***** Records to use *****
(* ===== verification/Upgrade.v ===== *)
(** * Upgrade: package [internal/cli/upgrade], the upgrade of the components under a lock.

    The command line library fills [upgradeOpts] from flags and environment; what the command checks
    before it runs is [Before]. *)

From S2P Require Import Prelude GoStrings GoPath Effects OS System Component.
Open Scope string_scope.
Open Scope list_scope.
Open Scope go_scope.

Record upgradeOpts := {
  upgradeK3OS : bool;
  upgradeK3S : bool;
  upgradeKernel : bool;
  upgradeRootFS : bool;
  doRemount : bool;
  doSync : bool;
  doReboot : bool;
  sourceDir : string;
  destinationDir : string;
  lockFile : string;
}.

(** [os.O_RDWR|os.O_CREATE|os.O_TRUNC], and the operations of [flock]. *)
Definition lock_flags : Z := Z.lor 2 (Z.lor 64 512).
Definition LOCK_EX_NB : Z := Z.lor 2 4.
Definition LOCK_UN : Z := 8.

(** The check before the command: the options it leaves, or why it does not run. *)
Definition Before (opts : upgradeOpts) : result upgradeOpts :=
  if bool_decide (destinationDir opts = sourceDir opts)
  then Err (Errorf "the `destination` cannot be the `source`: %s" [destinationDir opts])
  else
    let opts := if upgradeRootFS opts
                then {| upgradeK3OS := true; upgradeK3S := true; upgradeKernel := upgradeKernel opts;
                        upgradeRootFS := upgradeRootFS opts; doRemount := doRemount opts;
                        doSync := doSync opts; doReboot := doReboot opts; sourceDir := sourceDir opts;
                        destinationDir := destinationDir opts; lockFile := lockFile opts |}
                else opts in
    if negb (upgradeK3OS opts) && negb (upgradeK3S opts) && negb (upgradeKernel opts)
    then Err (Errorf "must specify components to upgrade, e.g. `rootfs`, `kernel`" [])
    else Ok opts.

Definition validateSystemRoot (root : string) : M unit :=
  let! info := sys (Stat root) in
  if fi_IsDir info then ret tt else fail (Errorf "stat %s: not a directory" [root]).

Section Run.
Context (opts : upgradeOpts).

(** One component; the state is [opts.doRemount] and [atLeastOneComponentCopied].  A failure is
    logged and leaves both. *)
Definition upgrade_component (chosen : bool) (key : string) (st : bool * bool) : io (bool * bool) :=
  let '(remount, atLeastOne) := st in
  if chosen then
    let* r := CopyComponent (sourceDir opts) (destinationDir opts) remount key in
    Ret (match r with
         | Err _ => (remount, atLeastOne)
         | Ok copied => if copied : bool then (false, true) else (remount, atLeastOne)
         end)
  else Ret (remount, atLeastOne).

(** The reboot of the host; without nsenter the destination's root is entered first. *)
Definition reboot : M unit :=
  let* found := sys (LookPath "nsenter") in
  let! _ :=
    if is_ok found || bool_decide (destinationDir opts = RootPath []) then ret tt
    else
      let root := path_Clean (path_Join [destinationDir opts; ".."; ".."]) in
      let! _ := sys (SysChroot root) in
      sys (Chdir "/") in
  sys (ExecRun "nsenter" ["-m"; "-u"; "-i"; "-n"; "-p"; "-t"; "1"; "reboot"]).

(** What is done while the lock is held. *)
Definition upgrade_locked : M unit :=
  let* st := upgrade_component (upgradeK3OS opts) "k3os" (doRemount opts, false) in
  let* st := upgrade_component (upgradeK3S opts) "k3s" st in
  let* '(_, atLeastOne) := upgrade_component (upgradeKernel opts) "kernel" st in
  let* _ := if atLeastOne && doSync opts then sys SysSyncAll else Ret tt in
  if atLeastOne && doReboot opts then reboot else ret tt.

Definition Run : M unit :=
  let! _ := validateSystemRoot (sourceDir opts) in
  let! _ := validateSystemRoot (destinationDir opts) in
  let! lf := sys (OpenFile (lockFile opts) lock_flags (oct 644)) in
  let* r :=
    (let! _ := sys (SysFlock (file_fd lf) LOCK_EX_NB) in
     let* r := upgrade_locked in
     let* _ := ignore (sys (SysFlock (file_fd lf) LOCK_UN)) in
     Ret r) in
  let* _ := ignore (sys (FileClose lf)) in
  Ret r.
End Run.

(** ** What happens under the lock *)

Section Locked.
Context (opts : upgradeOpts).

(** The locking so far, newest first. *)
Definition flock_of (e : ev) : option (Z * Z * result unit) :=
  match ev_call e as c return resp c -> option (Z * Z * result unit) with
  | SysFlock fd op => fun r => Some (fd, op, r)
  | _ => fun _ => None
  end (ev_resp e).
Definition flocks (h : list ev) : list (Z * Z * result unit) := omap flock_of h.

Definition locked (h : list ev) : Prop := exists fd, flocks h = [(fd, LOCK_EX_NB, Ok tt)].

(** The components asked for. *)
Definition chosen (key : string) : Prop :=
  (key = "k3os" /\ upgradeK3OS opts = true) \/ (key = "k3s" /\ upgradeK3S opts = true) \/
  (key = "kernel" /\ upgradeKernel opts = true).

(** A component asked for was switched to a new version. *)
Definition some_copied (h : list ev) : Prop :=
  exists key, chosen key /\ switched (destinationDir opts) key h.

Definition may_reboot (h : list ev) : Prop :=
  doReboot opts = true /\ some_copied h /\ (doSync opts = true -> Ev SysSyncAll tt ∈ h).

(** A step of copying a component asked for. *)
Definition copy_step (h : list ev) (c : call) : Prop :=
  exists key rm, chosen key /\ (rm = true -> doRemount opts = true) /\
    copy_guard (sourceDir opts) (destinationDir opts) key rm h c.

Definition locked_guard : @guar call resp := fun h c =>
  match c with
  | SysFlock _ _ => False
  | SysSyncAll => doSync opts = true /\ some_copied h
  | LookPath _ => may_reboot h
  | SysChroot p => may_reboot h /\ destinationDir opts <> RootPath [] /\
      p = path_Clean (path_Join [destinationDir opts; ".."; ".."])
  | Chdir p => may_reboot h /\ p = "/"
  | ExecRun name args => may_reboot h /\ name = "nsenter" /\
      args = ["-m"; "-u"; "-i"; "-n"; "-p"; "-t"; "1"; "reboot"]
  | c => copy_step h c
  end.

Definition upgrade_guard : @guar call resp := fun h c =>
  match c with
  | OpenFile n f p => n = lockFile opts /\ f = lock_flags /\ p = oct 644
  | SysFlock fd op => (op = LOCK_EX_NB /\ flocks h = []) \/
                      (op = LOCK_UN /\ flocks h = [(fd, LOCK_EX_NB, Ok tt)])
  | FileClose _ => ~ locked h
  | Stat p => flocks h = [] \/ locked h
  | c => locked h /\ locked_guard h c
  end.

(** An error of the reboot. *)
Definition reboot_error (e : error) (h : list ev) : Prop :=
  (exists p, Ev (SysChroot p) (Err e) ∈ h) \/ (exists p, Ev (Chdir p) (Err e) ∈ h) \/
  (exists n a, Ev (ExecRun n a) (Err e) ∈ h).

Definition upgrade_post (o : outcome (result unit)) (h : list ev) : Prop :=
  match o with
  | Done r => (flocks h = [] /\ is_ok r = false) \/
      (exists fd e, flocks h = [(fd, LOCK_EX_NB, Err e)] /\ r = Err e) \/
      (exists fd u, flocks h = [(fd, LOCK_UN, u); (fd, LOCK_EX_NB, Ok tt)] /\
         match r with Ok _ => True | Err e => reboot_error e h end)
  | Halted _ => False
  | Running => True
  end.

Lemma some_copied_incl h h' : (forall e, e ∈ h -> e ∈ h') -> some_copied h -> some_copied h'.
Proof using Type. intros Hi (key & Hk & Hs). exists key. split; [done|]. by apply Hi. Qed.

(** Between two components: at least one was copied if the flag says so. *)
Definition copied_state (st : bool * bool) (h : list ev) : Prop :=
  (st.1 = true -> doRemount opts = true) /\ (st.2 = true -> some_copied h).

Lemma component_wp b key st h :
  (b = true -> chosen key) -> copied_state st h ->
  wp any_resp locked_guard (upgrade_component opts b key st)
    (fun o h' => match o with Done st' => copied_state st' h' | Halted _ => False | _ => True end) h.
Proof using Type.
  intros Hb [Hrm Hst]. unfold upgrade_component. destruct st as [rm one]. destruct b; [|done].
  specialize (Hb eq_refl). apply wp_bind.
  assert (forall e h, (one = true -> some_copied h) -> one = true -> some_copied (e :: h)) as Hmono.
  { intros e h' Hh' Ho. eapply some_copied_incl; [by right|auto]. }
  eapply wp_weaken; [| | |apply (wp_always any_resp (copy_guard (sourceDir opts) (destinationDir opts) key rm)
    (CopyComponent (sourceDir opts) (destinationDir opts) rm key) _ (fun h => one = true -> some_copied h) h Hmono Hst
    (CopyComponent_wp _ _ _ _ h))]; [done| |].
  - intros h' c [Hg _].
    assert (copy_step h' c) as Hc by (by exists key, rm).
    destruct c; try exact Hc; by destruct Hg as (i & _ & ?).
  - intros [[[]|e]|s|] h' [Hp Hh']; cbn [bind_post copy_post wp] in *; try done.
    split; [done|]. intros _. by exists key.
Qed.

Definition locked_post (o : outcome (result unit)) (h : list ev) : Prop :=
  match o with
  | Done (Err e) => reboot_error e h
  | Halted _ => False
  | _ => True
  end.

Lemma may_reboot_later e h : may_reboot h -> may_reboot (e :: h).
Proof using Type.
  intros (Hr & Hc & Hs). split_and!; [done|eapply some_copied_incl; [by right|done]|].
  intros H. right. auto.
Qed.

Lemma reboot_wp h :
  may_reboot h -> wp any_resp locked_guard (reboot opts) locked_post h.
Proof using Type.
  intros Hr. unfold reboot. wp_norm. split; [done|]. intros found _. wp_norm.
  assert (forall h', may_reboot h' -> wp any_resp locked_guard
    (sys (ExecRun "nsenter" ["-m"; "-u"; "-i"; "-n"; "-p"; "-t"; "1"; "reboot"])) locked_post h') as Hexec.
  { intros h' H'. wp_norm. split; [done|]. intros [[]|e] _; wp_norm; [done|].
    right. right. by eexists _, _; left. }
  destruct (is_ok found); cbn [orb]; [by apply Hexec, may_reboot_later|].
  case_bool_decide as Hd; [by apply Hexec, may_reboot_later|]. wp_norm.
  split; [split_and!; [by apply may_reboot_later|done|done]|]. intros [[]|e] _; wp_norm.
  - split; [split; [by do 2 apply may_reboot_later|done]|]. intros [[]|e] _.
    + by apply Hexec; do 3 apply may_reboot_later.
    + right. left. eexists. left.
  - left. eexists. left.
Qed.

Lemma upgrade_locked_wp h : wp any_resp locked_guard (upgrade_locked opts) locked_post h.
Proof using Type.
  unfold upgrade_locked. apply wp_bind. eapply wp_mono; [|apply component_wp; [by left|done]].
  intros [st1|s|] h1 H1; [|done|done]. apply wp_bind.
  eapply wp_mono; [|apply component_wp; [by right; left|exact H1]].
  intros [st2|s|] h2 H2; [|done|done]. apply wp_bind.
  eapply wp_mono; [|apply component_wp; [by right; right|exact H2]].
  intros [[rm one]|s|] h3 H3; [|done|done]. destruct H3 as [_ H3]. cbn [bind_post]. cbn [snd] in H3.
  destruct one; cbn [andb]; [|by wp_norm].
  assert (forall h', some_copied h' -> (doSync opts = true -> Ev SysSyncAll tt ∈ h') ->
    wp any_resp locked_guard (if doReboot opts then reboot opts else ret tt) locked_post h') as Hend.
  { intros h' Hc Hs. destruct (doReboot opts) eqn:Hr; [|done]. by apply reboot_wp. }
  specialize (H3 eq_refl). destruct (doSync opts) eqn:Hsync; wp_norm.
  - split; [done|]. intros [] _. apply Hend; [|by left]. eapply some_copied_incl; [by right|done].
  - by apply Hend.
Qed.

Lemma locked_guard_no_flock h c r : locked_guard h c -> flocks (Ev c r :: h) = flocks h.
Proof using Type. by destruct c. Qed.

(** With the lock held. *)
Lemma upgrade_held_wp fd h :
  flocks h = [(fd, LOCK_EX_NB, Ok tt)] ->
  wp any_resp upgrade_guard (upgrade_locked opts)
    (fun o h' => locked_post o h' /\ flocks h' = [(fd, LOCK_EX_NB, Ok tt)]) h.
Proof using Type.
  intros Hh. eapply wp_weaken; [| | |apply (wp_keep flocks any_resp locked_guard _ locked_post h);
    [exact locked_guard_no_flock|apply upgrade_locked_wp]]; [done| |].
  - intros h' c [Hg Hk]. assert (locked h') as Hl by (exists fd; by rewrite Hk).
    destruct c; first [done|by split|by right|by destruct Hg as (key & rm & _ & _ & i & _ & Hi)].
  - intros o h' [Ho Hk]. by rewrite Hk.
Qed.

Lemma validate_wp root h :
  flocks h = [] ->
  wp any_resp upgrade_guard (validateSystemRoot root)
    (fun o h' => flocks h' = [] /\ forall s, o <> Halted s) h.
Proof using Type.
  intros Hh. unfold validateSystemRoot. wp_norm. split; [by left|]. intros [i|e] _; wp_norm; [|done].
  by destruct (fi_IsDir i).
Qed.

Lemma Upgrade_Run_wp : wp any_resp upgrade_guard (Run opts) upgrade_post [].
Proof using Type.
  unfold Run. apply wp_bindE. eapply wp_mono; [|by apply validate_wp].
  intros [[[]|e]|s|] h1 [H1 Hn]; [|by left|by destruct (Hn s)|done].
  apply wp_bindE. eapply wp_mono; [|by apply validate_wp].
  intros [[[]|e]|s|] h2 [H2 Hn2]; [|by left|by destruct (Hn2 s)|done].
  wp_norm. split; [done|]. intros [lf|e] _; wp_norm; [|by left].
  split; [by left|]. intros [[]|e] _; wp_norm.
  - apply wp_bind, wp_bind. set (h3 := _ :: _ :: h2).
    assert (flocks h3 = [(file_fd lf, LOCK_EX_NB, Ok tt)]) as H3 by (by rewrite <- H2).
    eapply wp_mono; [|apply (upgrade_held_wp _ h3 H3)].
    intros [r|s|] h4 [Ho H4]; [|done|done]. cbn [bind_post]. wp_norm.
    split; [by right|]. intros u _. wp_norm.
    assert (flocks (Ev (SysFlock (file_fd lf) LOCK_UN) u :: h4) =
      [(file_fd lf, LOCK_UN, u); (file_fd lf, LOCK_EX_NB, Ok tt)]) as H5 by (by rewrite <- H4).
    split; [intros (fd & Hfd); by rewrite H5 in Hfd|]. intros cl _. right. right.
    exists (file_fd lf), u. split; [exact H5|]. destruct r as [[]|e]; [done|].
    destruct Ho as [(p & Hp)|[(p & Hp)|(n & a & Hp)]]; [left; exists p|right; left; exists p|right; right; exists n, a];
      by do 2 right.
  - split; [intros (fd & Hfd); by rewrite <- H2 in Hfd|]. intros cl _. right. left.
    exists (file_fd lf), e. split; [|done]. by rewrite <- H2.
Qed.
End Locked.

(** ** Properties *)

(** C31: an upgrade is exclusive.  In every behaviour of [Run], cut off anywhere and whatever fails:
    apart from looking at the two roots and opening the lock file, everything is done while this
    process holds the lock, which it asked for without waiting; what is done is copying the components
    asked for (remounting only if told to), then a sync, only if one was switched to a new version,
    then a reboot, only if one was and after the sync that was asked for.  The lock is always released
    before its file is closed; the failure of a component is no error of the upgrade: with the lock
    held, it returns only errors of the reboot. *)
Theorem Upgrade_Run_exclusive opts h o :
  exec any_resp (Run opts) [] h o ->
  guaranteed (upgrade_guard opts) [] h /\ (o <> Running -> upgrade_post o h).
Proof. apply wp_sound, Upgrade_Run_wp. Qed.

(** What the command lets through: two different roots and at least one component, both parts of the
    root file system if it was asked for. *)
Lemma Before_ok opts opts' :
  Before opts = Ok opts' ->
  destinationDir opts' <> sourceDir opts' /\ (exists key, chosen opts' key) /\
  (upgradeRootFS opts = true -> chosen opts' "k3os" /\ chosen opts' "k3s").
Proof.
  unfold Before. case_bool_decide as Hd; [done|].
  destruct opts as [a b c d e f g src dst lock]; cbn in *.
  destruct d; cbn.
  - intros [= <-]; cbn. split_and!; [done|by exists "k3os"; left|]. intros _. split; [by left|by right; left].
  - destruct a, b, c; cbn; intros [= <-]; cbn; (split_and!; [done| |done]).
    all: first [by exists "k3os"; left|by exists "k3s"; right; left|by exists "kernel"; right; right].
Qed.

(** ** Witness *)

Definition demo_opts : upgradeOpts :=
  {| upgradeK3OS := false; upgradeK3S := true; upgradeKernel := false; upgradeRootFS := false;
     doRemount := true; doSync := true; doReboot := true; sourceDir := "/src";
     destinationDir := "/dst"; lockFile := "/run/k3os/upgrade.lock" |}.

(** Both roots are directories; nsenter is missing. *)
Definition upgrading (c : call) : option (resp c) :=
  match c return option (resp c) with
  | LookPath n => Some (Err (ErrSys "exec" n ENOENT))
  | Stat "/src" | Stat "/dst" => Some (Ok {| fi_name := ""; fi_mode := ModeDir |})
  | c => two_roots c
  end.

Lemma Upgrade_Run_exclusive_witness :
  let h := history upgrading (Run demo_opts) in
  guaranteed (upgrade_guard demo_opts) [] h /\ upgrade_post (final upgrading (Run demo_opts)) h /\
  switched "/dst" "k3s" h /\
  Ev (ExecRun "nsenter" ["-m"; "-u"; "-i"; "-n"; "-p"; "-t"; "1"; "reboot"]) (Ok tt) ∈ h.
Proof.
  destruct (Upgrade_Run_exclusive demo_opts _ _ (world_exec upgrading (Run demo_opts))) as [Hg Hp].
  split; [exact Hg|]. split; [by apply Hp|]. vm_compute. split; repeat first [by left|right].
Defined.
*****
- **Task statement**
Scan the entries above, and wherever a line holds the string "ExecRun", copy it.

- **Final answer**
  sys (ExecRun "nsenter" ["-m"; "-u"; "-i"; "-n"; "-p"; "-t"; "1"; "reboot"]).
  | ExecRun name args => may_reboot h /\ name = "nsenter" /\
  (exists n a, Ev (ExecRun n a) (Err e) ∈ h).
    (sys (ExecRun "nsenter" ["-m"; "-u"; "-i"; "-n"; "-p"; "-t"; "1"; "reboot"])) locked_post h') as Hexec.
  Ev (ExecRun "nsenter" ["-m"; "-u"; "-i"; "-n"; "-p"; "-t"; "1"; "reboot"]) (Ok tt) ∈ h.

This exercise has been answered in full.